Cell contractility facilitates alignment of cells and tissues to static uniaxial stretch

TL;DR

This study uses a computational model to show how cell contractility enhances alignment and string formation of cells and tissues in response to static uniaxial stretch, mimicking developmental and homeostatic processes.

Contribution

It introduces a hybrid cellular Potts and finite-element model demonstrating the role of active cell contractility in tissue alignment under mechanical stretch, aligning with experimental observations.

Findings

Active contractility accelerates cell reorientation to stretch.

Cells form string-like structures aligned with stretch.

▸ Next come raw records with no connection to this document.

(* ===== verification/SocketInv.v ===== *)
(** * The tables of the socket server, operation by operation

    A socket is registered with the server exactly while it has a descriptor, a
    key names one dispatcher for ever, and the descriptor of a registered
    dispatcher does not change: a rule for each operation of PhysSocket.v. *)

From stdpp Require Import gmap.
From S2P Require Import Prelude IpAddress SockAddr PhysSocket.
#[local] Open Scope Z_scope.
#[local] Open Scope xrtc_scope.

(** The descriptors that the system hands out fit an [fd_set]. *)
Definition answer_ok (r : sysres) : Prop := match r with RSock fd _ => -1 <= fd < 1024 | _ => True end.

(** The descriptor of a dispatcher, that of the [Signaler] being fixed. *)
Definition descriptor (w : server) (d : dispatcher) : option Z :=
  match d with Some p => s_ <$> socks w !! p | None => Some 0 end.

(** [U]: the sockets that are being built or closed: not registered, [udp_] and
    the descriptor unconstrained. *)
Record sockets_ok (U : gset loc) (w : server) : Prop := {
  inverse k d : dispatcher_by_key_ w !! k = Some d <-> key_by_dispatcher_ w !! d = Some k;
  key_range k d : dispatcher_by_key_ w !! k = Some d -> 0 <= k < next_dispatcher_key_ w;
  registered p x : socks w !! p = Some x -> p ∉ U ->
    s_ x <> INVALID_SOCKET <-> is_Some (key_by_dispatcher_ w !! Some p);
  building p : p ∈ U -> key_by_dispatcher_ w !! Some p = None;
  living p k : key_by_dispatcher_ w !! Some p = Some k -> is_Some (socks w !! p);
  in_fd_set p x : socks w !! p = Some x -> -1 <= s_ x < 1024;
  udp_known p x : socks w !! p = Some x -> p ∉ U -> udp_ x <> None;
  script_ok : Forall answer_ok (script w);
  next_nonneg : 0 <= next_dispatcher_key_ w;
}.
(* ===== verification/SelectLoop.v ===== *)
(** * The loop of the socket server does not deliver stale events

    Between a [select] and the events it found, handlers of earlier events may
    close and destroy sockets and open new ones, with the same descriptors or at
    the same addresses.  The machine of SocketServer.v is followed through every
    step. *)

From stdpp Require Import gmap.
From S2P Require Import Prelude CLib IpAddress SockAddr PhysSocket SocketServer SocketInv.
#[local] Open Scope Z_scope.
#[local] Open Scope xrtc_scope.

(** ** What the events say *)

(** The last [select] of a list of events. *)
Fixpoint last_select (cur : option (list (Z * dispatcher * Z) * list Z * list Z)) (es : list sock_event) :=
  match es with
  | [] => cur
  | ESelect asked rd wr :: es => last_select (Some (asked, rd, wr)) es
  | _ :: es => last_select cur es
  end.

(** Every [OnEvent] is for a dispatcher that the last [select] was asked about,
    under the same key and with the same descriptor, and follows from what it
    found: reading and accepting for a readable descriptor, writing and
    connecting for a writable one. *)
Definition follows (cur : option (list (Z * dispatcher * Z) * list Z * list Z)) (key : Z) (d : dispatcher) (fd ff : Z) : Prop :=
  match cur with
  | Some (asked, rd, wr) =>
      (key, d, fd) ∈ asked /\ (fd ∈ rd \/ fd ∈ wr) /\
      (Z.land ff (Z.lor DE_READ DE_ACCEPT) <> 0 -> fd ∈ rd) /\ (Z.land ff (Z.lor DE_WRITE DE_CONNECT) <> 0 -> fd ∈ wr)
  | None => False
  end.
Fixpoint not_stale (cur : option (list (Z * dispatcher * Z) * list Z * list Z)) (es : list sock_event) : Prop :=
  match es with
  | [] => True
  | ESelect asked rd wr :: es => not_stale (Some (asked, rd, wr)) es
  | EOnEvent key d fd ff :: es => follows cur key d fd ff /\ not_stale cur es
  | _ :: es => not_stale cur es
  end.

Lemma last_select_app cur l l' : last_select cur (l ++ l') = last_select (last_select cur l) l'.
Proof. revert cur. induction l as [|[] l IH]; intros cur; cbn; auto. Qed.
Lemma not_stale_app cur l l' : not_stale cur (l ++ l') <-> not_stale cur l /\ not_stale (last_select cur l) l'.
Proof. revert cur. induction l as [|[] l IH]; intros cur; cbn; rewrite ?IH; tauto. Qed.
Lemma quiet_last cur l : Forall quiet_event l -> last_select cur l = cur.
Proof. induction 1 as [|[] l He _ IH]; cbn in *; tauto. Qed.
Lemma quiet_not_stale cur l : Forall quiet_event l -> not_stale cur l.
Proof. induction 1 as [|[] l He _ IH]; cbn in *; tauto. Qed.

Section server.
Context (afd_0 : Z) (order : gmap Z dispatcher -> list Z) (Hafd : 0 <= afd_0 < FD_SETSIZE).

Definition fd_of (w : server) (d : dispatcher) : option Z :=
  match d with Some p => s_ <$> socks w !! p | None => Some afd_0 end.

Lemma fd_of_descriptor w w' d : descriptor w' d = descriptor w d -> fd_of w' d = fd_of w d.
Proof. by destruct d. Qed.

(** ** The invariant of the frames *)

Definition frame_ok (w : server) (f : sframe) : Prop :=
  match f with
  | SKeys _ asked keys rd wr _ =>
      (forall k d fd, (k, d, fd) ∈ asked -> k < next_dispatcher_key_ w /\
         forall d', dispatcher_by_key_ w !! k = Some d' -> d' = d /\ fd_of w d = Some fd) /\
      (forall k, k ∈ keys -> exists d fd, (k, d, fd) ∈ asked) /\
      (keys = [] \/ exists rd0 wr0, last_select None (sock_events w) = Some (asked, rd0, wr0) /\ rd ⊆ rd0 /\ wr ⊆ wr0)
  | SEvent p _ _ => p ∈ dom (socks w)
  | _ => True
  end.

Lemma frame_ok_settled X w w' f : settled_but X w w' -> frame_ok w f -> (forall p, p ∈ X -> signalling p f = false) ->
  frame_ok w' f.
Proof.
  intros (_ & [G1 G2 (l & G3 & G4)] & Hdom) Hf HX. destruct f as [|p err fl|io asked keys rd wr stop|]; try done.
  - cbn in *. apply Hdom. apply elem_of_difference. split; [done|]. intros Hp. specialize (HX p Hp). by rewrite bool_decide_eq_false in HX.
  - cbn in *. destruct Hf as (H1 & H2 & H3). split_and!; [|done|].
    + intros k d fd Hk. destruct (H1 k d fd Hk) as [Hlt Hd]. split; [lia|]. intros d' Hd'.
      destruct (G2 k d' Hd') as [[Hold Hfd]|]; [|lia]. destruct (Hd d' Hold) as [-> <-]. split; [done|]. by apply fd_of_descriptor.
    + destruct H3 as [|(rd0 & wr0 & H3 & H4 & H5)]; [by left|right]. exists rd0, wr0. split; [|done].
      by rewrite G3, last_select_app, quiet_last.
Qed.

Definition waits (k : list sframe) : nat := length (filter (fun f => in_wait f = true) k).

Record stack_ok (w : server) (k : list sframe) : Prop := {
  st_sockets : sockets_ok ∅ w;
  st_frames : Forall (frame_ok w) k;
  st_waits : (waits k <= 1)%nat;
  st_events : not_stale None (sock_events w);
}.

Lemma waits_app k k' : waits (k ++ k') = (waits k + waits k')%nat.
Proof. unfold waits. by rewrite filter_app, length_app. Qed.
Lemma waits_none k : existsb in_wait k = false -> waits k = 0%nat.
Proof.
  unfold waits. induction k as [|f k IH]; [done|]. cbn [existsb]. rewrite orb_false_iff. intros [Hf Hk].
  rewrite filter_cons. destruct (decide _); [congruence|auto].
Qed.
Lemma waits_ops ops : waits (map SOp ops) = 0%nat.
Proof. apply waits_none. by induction ops. Qed.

Stretch magnitude and contractile force influence pattern formation.

Abstract

During animal development and homeostasis, the structure of tissues, including muscles, blood vessels and connective tissues adapts to mechanical strains in the extracellular matrix (ECM). These strains originate from the differential growth of tissues or forces due to muscle contraction or gravity. Here we show using a computational model that by amplifying local strain cues, active cell contractility can facilitate and accelerate the reorientation of single cells to static strains. At the collective cell level, the model simulations show that active cell contractility can facilitate the formation of strings along the orientation of stretch. The computational model is based on a hybrid cellular Potts and finite-element simulation framework describing a mechanical cell-substrate feedback, where: 1) cells apply forces on the ECM, such that 2) local strains are generated in the ECM, and 3) cells preferentially extend protrusions along the strain orientation. In accordance with experimental observations, simulated cells align and form string-like structures parallel to static uniaxial stretch. Our model simulations predict that the magnitude of the uniaxial stretch and the strength of the contractile forces regulate a gradual transition between string-like patterns and vascular network-like patterns. Our simulations also suggest that at high population densities, less cell cohesion promotes string formation.